What you need to do:
Return, from the material below, each line in which "DraftIdentity" occurs.

Top of Data records

(* ===== verification/Composer.v ===== *)
(** The composer: [components/MessageInput.tsx] and the drafts of [utils/conversationDrafts.ts].

    One composer serves the conversations one after another: it stays while the conversation on
    screen changes, and a view without a field takes it down; a [Desk] holds the composer on screen,
    those that are gone, and the drafts they share. A send is a request put in flight with the conversation it was made in; its
    answer comes later, in any order with renders and keystrokes. The storage of the drafts may
    refuse access ([cm_drafts] is [None]). What the cursor, the focus and the height of the field
    do is left out. *)
From S2P Require Import Prelude JsString JsNum Types UnreadState UnreadProps Json Uri RichPayloads TextReplace ApiErrors.

(** ** Bytes *)

Definition is_high (c : Z) : bool := in_range 55296 56319 c.
Definition is_low (c : Z) : bool := in_range 56320 57343 c.

(** [TextEncoder] writes a lone surrogate as U+FFFD, three bytes. *)
Definition unit_bytes (c : Z) : Z := if c <? 128 then 1 else if c <? 2048 then 2 else 3.
Fixpoint byteLen (s : jstr) : Z :=
  match s with
  | [] => 0
  | c :: s' =>
    match s' with
    | c2 :: s'' => if is_high c && is_low c2 then 4 + byteLen s'' else unit_bytes c + byteLen s'
    | [] => unit_bytes c
    end
  end.

Definition DM_HARD_LIMIT : Z := 156.
Definition DM_WARNING_THRESHOLD : Z := 140.
Definition CHANNEL_HARD_LIMIT : Z := 156.
Definition CHANNEL_WARNING_THRESHOLD : Z := 120.
Definition CHANNEL_DANGER_BUFFER : Z := 8.
Definition RADIO_NO_RESPONSE_SNIPPET : jstr := js "no response was heard back".

(** ** Drafts *)

#[export] Instance StateKind_eq_dec : EqDecision StateKind.
Proof. solve_decision. Defined.

Record DraftIdentity := { di_type : StateKind; di_id : jstr }.
#[export] Instance DraftIdentity_eq_dec : EqDecision DraftIdentity.
Proof. solve_decision. Defined.

Definition draftIdentityOf (type : option ConversationType) (id : option jstr) : option DraftIdentity :=
  id ← truthy id;
  match type with
  | Some CtContact => Some {| di_type := KContact; di_id := id |}
  | Some CtChannel => Some {| di_type := KChannel; di_id := id |}
  | _ => None
  end.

Bottom of Data records

Completed exercise:
Record DraftIdentity := { di_type : StateKind; di_id : jstr }.
#[export] Instance DraftIdentity_eq_dec : EqDecision DraftIdentity.
Definition draftIdentityOf (type : option ConversationType) (id : option jstr) : option DraftIdentity :=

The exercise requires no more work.